Did you ever use the phrase “I’ll have what she’s having?” I know I have and I haven’t even see all of the 1989 film When Harry Met Sally. But, I have certainly seen the famous scene over and over in clips through the years.
Well, if you’ve ever used that phrase, you have Nora Ephron to thank for it. Ephron, an author, director, producer, filmmaker, novelist, and screenwriter, died this week from pneumonia brought on by acute myeloid leukemia. She was 71.
Ephon because her career as a reporter for the New York Post, but also wrote for Esquire, Post, and New York.

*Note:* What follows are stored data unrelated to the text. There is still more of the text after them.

(** * Cinevault: the request-governance layer, embedded and verified

    A shallow embedding of the Go sources of the cinevault API server:
    the [validator] and [data] packages and the middleware, handlers and
    server loop of [cmd/api].  Go packages become modules; structs become
    records; [(value, error)] results become [result]; handlers become
    functions over an explicit [World] that records, in order, every
    collaborator call and every response written. *)

From Stdlib Require Import ZArith QArith Qcanon String Ascii List Bool Lia.
From stdpp Require Import gmap strings list numbers.

Local Open Scope Z_scope.

(** ** Go's [error] values

    The sentinel errors of packages [data], [database/sql] and [net/http]
    are constructors; every other error is [ErrOther] with its message. *)
Inductive error :=
| ErrRecordNotFound
| ErrEditConflict
| ErrDuplicateEmail
| sql_ErrNoRows
| http_ErrServerClosed
| ErrOther (msg : string).

Global Instance error_eq_dec : EqDecision error.
Proof. solve_decision. Defined.

(** [errors.Is err target] for sentinel targets: identity of the value. *)
Definition errors_Is (err target : error) : bool := bool_decide (err = target).

(** [err.Error()]. *)
Definition Error (err : error) : string :=
  match err with
  | ErrRecordNotFound => "record not found"
  | ErrEditConflict => "edit conflict"
  | ErrDuplicateEmail => "duplicate email"
  | sql_ErrNoRows => "sql: no rows in result set"
  | http_ErrServerClosed => "http: Server closed"
  | ErrOther msg => msg
  end.

(** A Go [(T, error)] result. *)
Inductive result (A : Type) :=
| Ok (a : A)
| Err (e : error).
Arguments Ok {A} a.
Arguments Err {A} e.

(** [strings.Split(s, sep)] for a one-byte separator: n separators give
    n+1 parts, the empty string gives one empty part. *)
Fixpoint strings_Split (s : string) (sep : ascii) : list string :=
  match s with
  | EmptyString => [EmptyString]
  | String c rest =>
      if Ascii.eqb c sep then EmptyString :: strings_Split rest sep
      else match strings_Split rest sep with
           | part :: parts => String c part :: parts
           | [] => [String c EmptyString]
           end
  end.

(** [len(s)]: the number of bytes. *)
Definition len (s : string) : Z := Z.of_nat (String.length s).

(** ** More of Go's library: [strings], [strconv], [encoding/base32] *)

(** [strings.HasPrefix(s, prefix)] *)
Fixpoint strings_HasPrefix (s prefix : string) : bool :=
  match prefix, s with
  | EmptyString, _ => true
  | String p prefix', String c s' => Ascii.eqb c p && strings_HasPrefix s' prefix'
  | String _ _, EmptyString => false
  end.

(** [strings.TrimPrefix(s, prefix)]: [s] without the prefix when it has
    it, [s] itself otherwise. *)
Definition strings_TrimPrefix (s prefix : string) : string :=
  if strings_HasPrefix s prefix
  then String.substring (String.length prefix)
         (String.length s - String.length prefix) s
  else s.

Module strconv.

Definition ErrSyntax : error := ErrOther "invalid syntax".
Definition ErrRange : error := ErrOther "value out of range".

(** The decimal digit [d], 0 to 9, as a byte. *)
Definition digitChar (d : Z) : ascii := Ascii.ascii_of_nat (48 + Z.to_nat d).

(** The value of a byte that is a decimal digit. *)
Definition digitValue (c : ascii) : option Z :=
  let n := Z.of_nat (Ascii.nat_of_ascii c) in
  if (48 <=? n) && (n <=? 57) then Some (n - 48) else None.

(** The digits of [n >= 0], most significant first, before [acc]. *)
Fixpoint formatDigits (fuel : nat) (n : Z) (acc : string) : string :=
  match fuel with
  | O => acc
  | S fuel' =>
      let acc := String (digitChar (n mod 10)) acc in
      if n <? 10 then acc else formatDigits fuel' (n / 10) acc
  end.

(** [strconv.FormatInt(i, 10)], which is what the verb [%d] prints. *)
Definition FormatInt (i : Z) : string :=
  let u := Z.abs i in
  let digits := formatDigits (S (Z.to_nat (Z.log2 u))) u EmptyString in
  if i <? 0 then String "-" digits else digits.

(** The loop of [strconv.ParseUint] in base 10: every byte must be a
    digit (no underscores in an explicit base). *)
Fixpoint parseDigits (s : string) (acc : Z) : option Z :=
  match s with
  | EmptyString => Some acc
  | String c rest =>
      match digitValue c with
      | Some d => parseDigits rest (acc * 10 + d)
      | None => None
      end
  end.

(** [strconv.ParseInt(s, 10, bitSize)], for a [bitSize] from 1 to 64: an
    optional sign, then at least one digit and nothing but digits; a
    value outside the [bitSize]-bit signed range is a range error. *)
Definition ParseInt (s : string) (bitSize : Z) : result Z :=
  match s with
  | EmptyString => Err ErrSyntax
  | String c rest =>
      let neg := Ascii.eqb c "-" in
      let digits := if Ascii.eqb c "+" || Ascii.eqb c "-" then rest else s in
      match digits with
      | EmptyString => Err ErrSyntax
      | _ =>
          match parseDigits digits 0 with
          | None => Err ErrSyntax
          | Some un =>
              let cutoff := 2 ^ (bitSize - 1) in
              if negb neg && (cutoff <=? un) then Err ErrRange
              else if neg && (cutoff <? un) then Err ErrRange
              else Ok (if neg then - un else un)
          end
      end
  end.

(** The byte of a double quote, and of a backslash. *)
Definition quoteByte : ascii := Ascii.ascii_of_nat 34.
Definition backslashByte : ascii := Ascii.ascii_of_nat 92.

(** The bytes [strconv.Quote] copies as they are: printable ASCII other
    than the double quote and the backslash. *)
Definition plainByte (c : ascii) : bool :=
  let n := Ascii.nat_of_ascii c in
  (32 <=? n)%nat && (n <=? 126)%nat
  && negb (Ascii.eqb c quoteByte) && negb (Ascii.eqb c backslashByte).

Fixpoint plain (s : string) : bool :=
  match s with
  | EmptyString => true
  | String c rest => plainByte c && plain rest
  end.

(** [strconv.Quote(s)] for a string of plain bytes: the string between
    double quotes.  [None]: the string has a byte that [Quote] escapes,
    which is outside this model. *)
Definition Quote (s : string) : option string :=
  if plain s then Some (String quoteByte (s +:+ String quoteByte EmptyString))
  else None.

(** The last byte of a string and what stands before it. *)
Fixpoint splitLast (s : string) : option (string * ascii) :=
  match s with
  | EmptyString => None
  | String c EmptyString => Some (EmptyString, c)
  | String c rest =>
      match splitLast rest with
      | Some (init, l) => Some (String c init, l)
      | None => None
      end
  end.

(** [strconv.Unquote(s)].  A string of fewer than two bytes, or whose
    first and last bytes differ, or whose first byte is no quote
    character, is a syntax error; a double-quoted string of plain bytes
    is its inside.  [None]: a back-quoted or single-quoted string, or one
    with escapes, which is outside this model. *)
Definition Unquote (s : string) : option (result string) :=
  match s with
  | EmptyString => Some (Err ErrSyntax)
  | String q rest =>
      match splitLast rest with
      | None => Some (Err ErrSyntax)
      | Some (inside, l) =>
          if negb (Ascii.eqb q l) then Some (Err ErrSyntax)
          else if Ascii.eqb q quoteByte then
            if plain inside then Some (Ok inside) else None
          else if Ascii.eqb q "`" || Ascii.eqb q "'" then None
          else Some (Err ErrSyntax)
      end
  end.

Her first husband, Dan Greenburg, was also an author, screenwriter, journalist, and playwright, but it would be second husband, Carl Bernstein, that would give Ephron her start in screen writing.

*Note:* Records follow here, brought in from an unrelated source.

(** * Secure camera server: account, rate-limit, session and quota bookkeeping

    A shallow embedding of [secure_camera_server/server.py].  The SQLite
    tables are lists of rows, the upload folder is a three-level finite map
    (user folder, session folder, file name), and every function of the
    source that touches them is a computation in a small state monad over
    the [world].

    What the Python runtime and the operating system supply is collected in
    the class [Runtime]; the random values and I/O outcomes a call draws
    (fresh ids and salts, whether a write or a removal succeeds) are explicit
    arguments.  A request is served at one clock reading [now], in seconds:
    SQLite's CURRENT_TIMESTAMP (UTC) and Python's datetime.now() (the
    server's local time) are read off the same clock, as on a server that
    keeps UTC, and the time that passes between two statements of one
    handler is not modelled.  Names of users, sessions and files are opaque
    but for [dir_name], which says when two session ids name one folder.
    Database statements other than the ones the schema or the binding
    rejects do not fail. *)

From Stdlib Require Import ZArith QArith Qminmax String Ascii List Lia Bool.
From stdpp Require Import base option gmap strings list sorting pretty.

Local Open Scope string_scope.
Local Open Scope list_scope.
Local Open Scope Z_scope.

(** ** The runtime the server runs on *)

Class Runtime := {
  (** hashlib.pbkdf2_hmac('sha256', password, salt, 100000).hex() *)
  pbkdf2_hmac_sha256_hex : string -> string -> string;
  (** str.lower, str.strip, str.title and str.isdigit *)
  str_lower : string -> string;
  str_strip : string -> string;
  str_title : string -> string;
  str_isdigit : string -> bool;
  (** int(s); [None] is ValueError *)
  py_int : string -> option Z;
  (** datetime.strftime("%Y%m%d_%H%M%S") of a clock reading *)
  strftime : Z -> string;
  (** the directory a session_id names below a user folder once the
      operating system has resolved the joined path *)
  dir_name : string -> string;
}.

(** ** Data model *)

Definition bytes := list Byte.byte.

(** users (the AUTOINCREMENT id column is left out: nothing reads it) *)
Record user_row := mk_user {
  user_id : string;
  email : string;
  full_name : string;
  password_hash : string;
  salt : string;
  created_at : Z;
  last_login : option Z;
  subscription_tier : option string;
  storage_used : Z;
  subscription_expires_at : option string;
}.

(** recording_sessions: no UNIQUE constraint on (user_id, session_id).
    Every row carries a chunk_count: the rows upload_video inserts take the
    column's DEFAULT 0, and the archived rows are taken to hold a number
    (on a NULL, SQLite's MAX(chunk_count, ?) would stay NULL). *)
Record session_row := mk_session {
  s_user_id : string;
  s_session_id : string;
  s_created_at : Z;
  chunk_count : Z;
}.

(** login_attempts *)
Record attempt_row := mk_attempt {
  a_email : string;
  attempt_time : Z;
  success : Z;
  ip_address : string;
}.

(** users_old_pin_backup *)
Record old_user_row := mk_old_user {
  o_user_id : string;
  pin_hash : string;
  o_salt : string;
}.

(** The calls whose occurrence or order a property of the server speaks
    about, in the order they are made. *)
Inductive event :=
| EvSelectUser (email : string)
| EvPbkdf2 (password salt : string)
| EvInsertUser (user_id email : string)
| EvUpdateLastLogin (user_id : string)
| EvInsertAttempt (email : string) (success : Z)
| EvMakedirs (user_id : string) (session_id : option string)
| EvInsertSession (user_id session_id : string)
| EvSave (user_id session_id filename : string) (ok : bool)
| EvUpdateChunkCount (user_id session_id : string) (n : Z)
| EvRmtree (user_id session_id : string) (ok : bool)
| EvDeleteSession (user_id session_id : string)
| EvOpenRead (user_id session_id filename : string).

Record world := mk_world {
  users : list user_row;
  recording_sessions : list session_row;
  login_attempts : list attempt_row;
  users_old_pin_backup : option (list old_user_row);
  recording_sessions_old_backup : option (list session_row);
  (** UPLOAD_FOLDER: user folder, session folder, file *)
  upload_folder : gmap string (gmap string (gmap string bytes));
  trace : list event;
}.

Definition set_users (f : list user_row -> list user_row) (w : world) : world :=
  mk_world (f (users w)) (recording_sessions w) (login_attempts w)
    (users_old_pin_backup w) (recording_sessions_old_backup w)
    (upload_folder w) (trace w).

Definition set_sessions (f : list session_row -> list session_row) (w : world) : world :=
  mk_world (users w) (f (recording_sessions w)) (login_attempts w)
    (users_old_pin_backup w) (recording_sessions_old_backup w)
    (upload_folder w) (trace w).

Definition set_attempts (f : list attempt_row -> list attempt_row) (w : world) : world :=
  mk_world (users w) (recording_sessions w) (f (login_attempts w))
    (users_old_pin_backup w) (recording_sessions_old_backup w)
    (upload_folder w) (trace w).

Definition set_folder
    (f : gmap string (gmap string (gmap string bytes)) ->
         gmap string (gmap string (gmap string bytes))) (w : world) : world :=
  mk_world (users w) (recording_sessions w) (login_attempts w)
    (users_old_pin_backup w) (recording_sessions_old_backup w)
    (f (upload_folder w)) (trace w).

Definition log (e : event) (w : world) : world :=
  mk_world (users w) (recording_sessions w) (login_attempts w)
    (users_old_pin_backup w) (recording_sessions_old_backup w)
    (upload_folder w) (trace w ++ [e]).

(** ** The state monad of the handlers *)

Definition M (A : Type) : Type := world -> A * world.

Definition ret {A} (a : A) : M A := fun w => (a, w).

Definition bind {A B} (c : M A) (k : A -> M B) : M B :=
  fun w => let (a, w') := c w in k a w'.

Definition gets {A} (f : world -> A) : M A := fun w => (f w, w).

Definition modify (f : world -> world) : M unit := fun w => (tt, f w).

Definition emit (e : event) : M unit := modify (log e).

(** The world a computation leaves, and what it returns. *)
Definition run {A} (c : M A) (w : world) : world := snd (c w).

Definition result {A} (c : M A) (w : world) : A := fst (c w).

Declare Scope handler_scope.
Delimit Scope handler_scope with handler.
Notation "x <- c ;; k" := (bind c (fun x => k))
  (at level 100, c at next level, right associativity) : handler_scope.
Notation "c ;; k" := (bind c (fun _ => k))
  (at level 100, right associativity) : handler_scope.
Local Open Scope handler_scope.

(** ** JSON bodies and responses *)

#[local] Unset Elimination Schemes.
Inductive json :=
| JNull
| JBool (b : bool)
| JInt (z : Z)
| JNum (q : Q)
| JStr (s : string)
| JObj (fields : list (string * json))
| JArr (items : list json).
#[local] Set Elimination Schemes.

Inductive response :=
| Json (body : json) (status : Z)
| Text (body : string) (status : Z)
| Stream (body : bytes) (headers : list (string * string)).

Definition status_of (r : response) : Z :=
  match r with
  | Json _ s => s
  | Text _ s => s
  | Stream _ _ => 200
  end.

Definition error (msg : string) (status : Z) : response :=
  Json (JObj [("error", JStr msg)]) status.

(** A request body or form: a dict of string fields. *)
Definition dict_get (d : gmap string string) (k dflt : string) : string :=
  default dflt (d !! k).

Definition is_empty_dict (d : gmap string string) : bool :=
  bool_decide (d = ∅).

Definition str_nonempty (s : string) : bool :=
  match s with EmptyString => false | _ => true end.

(** ** String helpers *)

(** [sub in s] *)
Fixpoint str_contains (sub s : string) : bool :=
  String.prefix sub s ||
  match s with
  | EmptyString => false
  | String _ rest => str_contains sub rest
  end.

(** [s.endswith(suffix)] *)
Definition endswith (suffix s : string) : bool :=
  let n := String.length s in
  let k := String.length suffix in
  (k <=? n)%nat && String.eqb (String.substring (n - k) k s) suffix.

Fixpoint zeros (n : nat) : string :=
  match n with
  | O => EmptyString
  | S k => String "0" (zeros k)
  end.

(** [s.zfill(width)]: zeros go after a leading sign *)
Definition zfill (width : nat) (s : string) : string :=
  let pad := zeros (width - String.length s) in
  match s with
  | String c rest =>
      if Ascii.eqb c "+" || Ascii.eqb c "-"
      then String c (pad +:+ rest)
      else pad +:+ s
  | EmptyString => pad
  end.

(** [s.split('@')[0]] *)
Fixpoint before_at (s : string) : string :=
  match s with
  | EmptyString => EmptyString
  | String c rest => if Ascii.eqb c "@" then EmptyString else String c (before_at rest)
  end.

Definition in_range (lo hi : nat) (c : ascii) : bool :=
  let n := nat_of_ascii c in ((lo <=? n) && (n <=? hi))%nat.

Definition is_alpha (c : ascii) : bool := in_range 65 90 c || in_range 97 122 c.

Definition is_alnum (c : ascii) : bool := is_alpha c || in_range 48 57 c.

Definition one_of (set : string) (c : ascii) : bool :=
  existsb (Ascii.eqb c) (list_ascii_of_string set).

Definition is_local_char (c : ascii) : bool := is_alnum c || one_of "._%+-" c.

Definition is_domain_char (c : ascii) : bool := is_alnum c || one_of ".-" c.

(** The characters up to the first one that satisfies [p], and the rest
    after it; [None] when there is none. *)
Fixpoint split_at (p : ascii -> bool) (l : list ascii) : option (list ascii * list ascii) :=
  match l with
  | [] => None
  | c :: rest =>
      if p c then Some ([], rest)
      else match split_at p rest with
           | Some (a, b) => Some (c :: a, b)
           | None => None
           end
  end.

Definition nonempty_all (p : ascii -> bool) (l : list ascii) : bool :=
  match l with [] => false | _ => forallb p l end.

Bernstein and partner Bob Woodward blew the lid off the Watergate scandal in the ‘70s with their book “All the President’s Men.” The script for the film was written by William Goldman, but Bernstein and Woodward weren’t happy with it, so Ephron and Bernstein ended up rewriting it.

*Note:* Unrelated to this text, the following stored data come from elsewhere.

Lemma lstm_state_after_ext (m : LSTMModel T) (x x' : Tensor3 T) (k : nat) :
  size0 x = size0 x' -> (forall i, i < k -> slice x i = slice x' i) ->
  lstm_state_after m x k = lstm_state_after m x' k.
Proof.
  intros H0 Hs. induction k as [| k IH].
  - cbn [lstm_state_after]. now rewrite H0.
  - cbn [lstm_state_after]. rewrite IH by (intros; apply Hs; lia).
    now rewrite (Hs k) by lia.
Qed.

Lemma gru_state_after_ext (m : GRUModel T) (x x' : Tensor3 T) (k : nat) :
  size0 x = size0 x' -> (forall i, i < k -> slice x i = slice x' i) ->
  gru_state_after m x k = gru_state_after m x' k.
Proof.
  intros H0 Hs. induction k as [| k IH].
  - cbn [gru_state_after]. now rewrite H0.
  - cbn [gru_state_after]. rewrite IH by (intros; apply Hs; lia).
    now rewrite (Hs k) by lia.
Qed.

(** X1. The carried state after [k] steps is determined by the first [k]
    time steps: two inputs with the same first [k] steps reach the same
    state, and running the model on the prefix [x[:, :k, :]] returns the
    output layer applied to the state the full run has after step [k]. *)
Theorem X1_state_depends_on_prefix
    (lm : LSTMModel T) (gm : GRUModel T) (x x' : Tensor3 T) (k : nat) :
  k <= size1 x -> take_steps k x = take_steps k x' ->
  lstm_state_after lm x k = lstm_state_after lm x' k /\
  gru_state_after gm x k = gru_state_after gm x' k /\
  LSTMModel_forward (take_steps k x) lm =
    (match lstm_state_after lm x k with
     | Ok (h, _) => F_linear h (weight (lstm_fc lm)) (bias (lstm_fc lm))
     | Raise e => Raise e
     end, lm) /\
  GRUModel_forward (take_steps k x) gm =
    (match gru_state_after gm x k with
     | Ok h => F_linear h (weight (gru_fc gm)) (bias (gru_fc gm))
     | Raise e => Raise e
     end, gm).
Proof.
  intros Hk Heq.
  assert (H0 : size0 x = size0 x')
    by now rewrite <- (size0_take_steps k x), Heq, size0_take_steps.
  assert (Hs : forall i, i < k -> slice x i = slice x' i).
  { intros i Hi.
    now rewrite <- (slice_take_steps x Hi), Heq, slice_take_steps. }
  assert (Hk' : size1 (take_steps k x) = k)
    by (unfold take_steps; simpl; lia).
  repeat split.
  - now apply lstm_state_after_ext.
  - now apply gru_state_after_ext.
  - rewrite LSTMModel_forward_run, Hk'.
    rewrite (lstm_state_after_ext lm (x := take_steps k x) (x' := x) (k := k));
      [reflexivity | apply size0_take_steps |].
    intros i Hi. now apply slice_take_steps.
  - rewrite GRUModel_forward_run, Hk'.
    rewrite (gru_state_after_ext gm (x := take_steps k x) (x' := x) (k := k));
      [reflexivity | apply size0_take_steps |].
    intros i Hi. now apply slice_take_steps.
Qed.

In the end, the original script was used for the film, but Ephron had been bitten by the screenwriting bug.
Her next film is one of my favorites – Silkwood, starring Meryl Streep, Kurt Russell, and Cher. Next would be Heartburn, starring Meryl Streep and Jack Nicholson then Cookie, starring Peter Falk and Dianne Wiest.
It would be the writing of When Harry Met Sally that would seal Ephron’s fate as a romantic comedy writer. On her passing, Billy Crystal said, “Being her Harry to Meg’s Sally will always have a special place in my heart. I was very lucky to get to say her words.” Meg Ryan said, “Nora was an era. We pictured ourselves inside her dreams and they became ours.”
Ephron would go on to write Sleepless in Seattle, which starred Tom Hanks and Meg Ryan, Michael which starred John Travolta, and You’ve Got Mail, which teamed up Hanks and Ryan again.
Her last film was Julie and Julia in which she once again teamed up with Meryl Streep.